Most significantly, Putin condemned the Molotov-Ribbentrop Pact as "immoral" and acknowledged the massacre of some 22,000 Polish military officers by the Red Army in 1940 in the Katyn Forest – an act that the Kremlin had for decades blamed on the Nazis.
Putin wrote that it is the duty of today's leaders to "remove the burden of distrust and prejudice left from the past in Polish-Russian relations."
Still, while saying that "any kind of collusion with the Nazi regime was morally unacceptable" and had no prospect of practical implementation, Putin also criticized Western historians -- saying they take individual episodes out of their historical context and apply double standards in modern politics.
Putin then goes on to blame the earlier 1938 Munich Agreement between Germany, Britain, France, and others for pushing the Soviet Union into its so-called nonaggression pact with Nazi Germany. He says it was the Munich accord that "destroyed all hope of the creation of a united front in the struggle against fascism."
Now, Putin said, it is time to "turn the page and start to write a new one."

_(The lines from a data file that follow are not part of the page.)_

(** The first entry for everybody that has the bit. *)
Fixpoint world_verdict (w : list Z) (es : list entry) (b : Z) : option bool :=
  match es with
  | [] => None
  | e :: es =>
      if negb (any (e_flags e) INHERIT_ONLY_ACE) && decides (e_type e) && Z.testbit (e_mask e) b && bool_decide (w = e_sid e)
      then Some (e_type e =? ACCESS_ALLOWED_ACE_TYPE) else world_verdict w es b
  end.

Lemma traverse_loop_ok W w k n : ∀ Ace es,
  sid_bytes m W = Some w → 0 ≤ k → entries n m Ace = Some es →
  traverse_loop n m W (2 ^ k) Ace = Some (bool_decide (world_verdict w es k = Some true)).
Proof using Hm HL.
  intros Ace es HW Hk. revert Ace es. induction n as [|n IH]; intros Ace es He; [by injection He as <-|].
  apply entries_cons in He as (t & f & e & Next & es' & Ht & Hf & HN & He & -> & Het & Hef & Hd).
  assert (Hany : any (2 ^ k) (e_mask e) = Z.testbit (e_mask e) k) by (unfold any; rewrite Z.land_comm; by apply any_pow2).
  cbn [traverse_loop world_verdict]. rewrite Hf, HN, Het, Hef. cbn [mbind option_bind].
  destruct (any f INHERIT_ONLY_ACE); cbn [mbind option_bind negb andb]; [by apply IH|]. rewrite Ht. cbn [mbind option_bind].
  destruct (Z.eqb_spec t ACCESS_ALLOWED_ACE_TYPE) as [Hallow|Hna]; [|destruct (Z.eqb_spec t ACCESS_DENIED_ACE_TYPE) as [Hdeny|Hnd]].
  - destruct (Hd ltac:(by rewrite Hallow)) as (Hmask & _ & Hs). rewrite Hmask, Hallow. cbn [mbind option_bind decides]. rewrite Hany. cbn.
    destruct (Z.testbit (e_mask e) k); cbn [mbind option_bind andb]; [|by apply IH]. rewrite (equal_sid m W _ w _ Hm HW Hs). cbn [mbind option_bind].
    destruct (bool_decide (w = e_sid e)); [done|by apply IH].
  - destruct (Hd ltac:(by rewrite Hdeny)) as (Hmask & _ & Hs). rewrite Hmask, Hdeny. cbn [mbind option_bind decides]. rewrite Hany. cbn.
    destruct (Z.testbit (e_mask e) k); cbn [mbind option_bind andb]; [|by apply IH]. rewrite (equal_sid m W _ w _ Hm HW Hs). cbn [mbind option_bind].
    destruct (bool_decide (w = e_sid e)); [done|by apply IH].
  - cbn [mbind option_bind]. unfold decides. rewrite (proj2 (Z.eqb_neq _ _) Hna), (proj2 (Z.eqb_neq _ _) Hnd). by apply IH.
Qed.
End walks.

But with Putin expected to repeat some finger-pointing at the West during his anniversary speech in Gdansk on September 1, it remains to be seen whether the Russian prime minister's remarks will help improve relations with Poland or cause relations to deteriorate further.
For her part, German Chancellor Merkel has said she will meet with Putin and other world leaders not "as enemies, but as partners."
Speaking in her latest weekly radio speech, Merkel said the Gdansk ceremony would be a day of "sorrow for the suffering" and "remembrance for the guilt that Germany acquired from the start" of the war. But she says it also will be a day of "gratitude and trust" for postwar reconciliation.